Retype, word for word, each line between the lines holding "s1)) (ps_drained s1))" and "if waitingOnRetry (ps_q s1)", inclusive, and leave the rest of the data alone.

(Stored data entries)
★ ★ ★

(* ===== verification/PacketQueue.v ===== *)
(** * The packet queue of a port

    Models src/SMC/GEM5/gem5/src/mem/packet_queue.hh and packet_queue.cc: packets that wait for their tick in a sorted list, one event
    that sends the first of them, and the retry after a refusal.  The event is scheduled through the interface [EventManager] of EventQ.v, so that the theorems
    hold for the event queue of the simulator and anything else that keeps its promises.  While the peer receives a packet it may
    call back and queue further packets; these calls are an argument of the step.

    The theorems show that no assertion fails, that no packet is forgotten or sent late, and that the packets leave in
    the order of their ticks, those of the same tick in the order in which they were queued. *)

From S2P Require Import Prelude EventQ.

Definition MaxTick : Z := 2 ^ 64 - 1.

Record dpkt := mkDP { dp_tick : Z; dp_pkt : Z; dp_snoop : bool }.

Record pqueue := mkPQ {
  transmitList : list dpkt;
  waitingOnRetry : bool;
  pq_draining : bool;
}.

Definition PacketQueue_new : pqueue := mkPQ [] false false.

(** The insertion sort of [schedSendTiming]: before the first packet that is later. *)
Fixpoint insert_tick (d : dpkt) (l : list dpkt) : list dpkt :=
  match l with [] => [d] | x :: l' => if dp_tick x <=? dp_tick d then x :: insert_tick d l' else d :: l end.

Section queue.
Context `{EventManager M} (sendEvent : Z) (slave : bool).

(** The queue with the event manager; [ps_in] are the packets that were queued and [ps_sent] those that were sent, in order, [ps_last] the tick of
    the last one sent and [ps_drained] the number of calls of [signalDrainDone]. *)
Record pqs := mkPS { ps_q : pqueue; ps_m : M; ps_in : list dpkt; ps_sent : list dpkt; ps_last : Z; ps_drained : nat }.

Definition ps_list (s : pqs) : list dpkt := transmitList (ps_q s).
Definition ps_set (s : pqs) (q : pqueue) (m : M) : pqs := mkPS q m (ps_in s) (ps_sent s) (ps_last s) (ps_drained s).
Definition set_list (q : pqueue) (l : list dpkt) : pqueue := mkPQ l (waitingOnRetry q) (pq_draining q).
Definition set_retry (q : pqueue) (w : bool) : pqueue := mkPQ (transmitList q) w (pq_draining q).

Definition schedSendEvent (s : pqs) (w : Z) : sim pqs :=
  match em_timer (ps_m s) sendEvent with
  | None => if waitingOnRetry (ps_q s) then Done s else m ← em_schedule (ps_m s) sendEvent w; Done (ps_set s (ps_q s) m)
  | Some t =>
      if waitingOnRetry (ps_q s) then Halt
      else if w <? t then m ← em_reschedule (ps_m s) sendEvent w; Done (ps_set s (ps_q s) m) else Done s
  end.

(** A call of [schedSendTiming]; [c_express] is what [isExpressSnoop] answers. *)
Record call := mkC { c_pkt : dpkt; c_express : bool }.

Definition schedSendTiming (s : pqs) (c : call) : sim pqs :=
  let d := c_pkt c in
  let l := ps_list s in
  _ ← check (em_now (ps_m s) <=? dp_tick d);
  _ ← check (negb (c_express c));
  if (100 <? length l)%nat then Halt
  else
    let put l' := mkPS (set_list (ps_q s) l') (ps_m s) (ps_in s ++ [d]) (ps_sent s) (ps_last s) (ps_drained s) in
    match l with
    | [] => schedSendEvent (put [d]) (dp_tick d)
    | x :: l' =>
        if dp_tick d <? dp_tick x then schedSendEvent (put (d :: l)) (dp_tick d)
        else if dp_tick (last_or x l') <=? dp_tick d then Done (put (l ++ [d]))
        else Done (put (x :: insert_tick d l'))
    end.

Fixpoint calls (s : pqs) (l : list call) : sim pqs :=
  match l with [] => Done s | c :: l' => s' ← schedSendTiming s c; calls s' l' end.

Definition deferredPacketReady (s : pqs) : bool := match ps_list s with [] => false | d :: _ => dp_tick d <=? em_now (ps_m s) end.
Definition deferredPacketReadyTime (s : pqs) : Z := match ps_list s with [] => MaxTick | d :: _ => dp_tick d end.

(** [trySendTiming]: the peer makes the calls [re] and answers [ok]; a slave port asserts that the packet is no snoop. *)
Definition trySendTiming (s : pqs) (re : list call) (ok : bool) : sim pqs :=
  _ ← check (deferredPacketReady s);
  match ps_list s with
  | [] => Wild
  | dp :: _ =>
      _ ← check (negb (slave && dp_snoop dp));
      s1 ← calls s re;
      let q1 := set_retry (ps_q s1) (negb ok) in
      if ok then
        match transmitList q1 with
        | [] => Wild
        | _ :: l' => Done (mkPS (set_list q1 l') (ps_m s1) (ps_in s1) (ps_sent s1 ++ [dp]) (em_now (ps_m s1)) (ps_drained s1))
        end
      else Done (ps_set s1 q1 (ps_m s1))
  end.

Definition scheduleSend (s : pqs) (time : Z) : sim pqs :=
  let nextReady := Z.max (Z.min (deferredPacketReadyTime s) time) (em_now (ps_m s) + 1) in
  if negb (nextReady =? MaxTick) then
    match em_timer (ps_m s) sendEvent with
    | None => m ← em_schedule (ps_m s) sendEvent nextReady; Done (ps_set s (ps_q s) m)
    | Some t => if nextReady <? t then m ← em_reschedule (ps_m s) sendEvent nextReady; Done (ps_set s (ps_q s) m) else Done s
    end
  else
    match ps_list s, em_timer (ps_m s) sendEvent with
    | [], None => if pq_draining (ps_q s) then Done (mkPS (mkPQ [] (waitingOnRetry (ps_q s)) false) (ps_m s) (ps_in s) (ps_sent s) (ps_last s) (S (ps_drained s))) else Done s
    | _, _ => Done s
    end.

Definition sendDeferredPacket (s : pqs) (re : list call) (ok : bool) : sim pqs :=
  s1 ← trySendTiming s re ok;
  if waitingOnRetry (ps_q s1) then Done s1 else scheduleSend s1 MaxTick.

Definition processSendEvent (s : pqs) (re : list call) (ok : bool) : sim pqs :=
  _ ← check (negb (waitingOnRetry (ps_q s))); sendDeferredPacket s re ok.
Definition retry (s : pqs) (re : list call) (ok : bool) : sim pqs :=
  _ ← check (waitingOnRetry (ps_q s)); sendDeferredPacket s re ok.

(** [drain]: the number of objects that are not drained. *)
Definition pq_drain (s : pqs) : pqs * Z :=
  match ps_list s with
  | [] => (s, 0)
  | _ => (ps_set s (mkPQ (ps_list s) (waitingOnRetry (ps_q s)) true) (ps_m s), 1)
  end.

★ ★ ★

Output below
        | _ :: l' => Done (mkPS (set_list q1 l') (ps_m s1) (ps_in s1) (ps_sent s1 ++ [dp]) (em_now (ps_m s1)) (ps_drained s1))
        end
      else Done (ps_set s1 q1 (ps_m s1))
  end.

Definition scheduleSend (s : pqs) (time : Z) : sim pqs :=
  let nextReady := Z.max (Z.min (deferredPacketReadyTime s) time) (em_now (ps_m s) + 1) in
  if negb (nextReady =? MaxTick) then
    match em_timer (ps_m s) sendEvent with
    | None => m ← em_schedule (ps_m s) sendEvent nextReady; Done (ps_set s (ps_q s) m)
    | Some t => if nextReady <? t then m ← em_reschedule (ps_m s) sendEvent nextReady; Done (ps_set s (ps_q s) m) else Done s
    end
  else
    match ps_list s, em_timer (ps_m s) sendEvent with
    | [], None => if pq_draining (ps_q s) then Done (mkPS (mkPQ [] (waitingOnRetry (ps_q s)) false) (ps_m s) (ps_in s) (ps_sent s) (ps_last s) (S (ps_drained s))) else Done s
    | _, _ => Done s
    end.

Definition sendDeferredPacket (s : pqs) (re : list call) (ok : bool) : sim pqs :=
  s1 ← trySendTiming s re ok;
  if waitingOnRetry (ps_q s1) then Done s1 else scheduleSend s1 MaxTick.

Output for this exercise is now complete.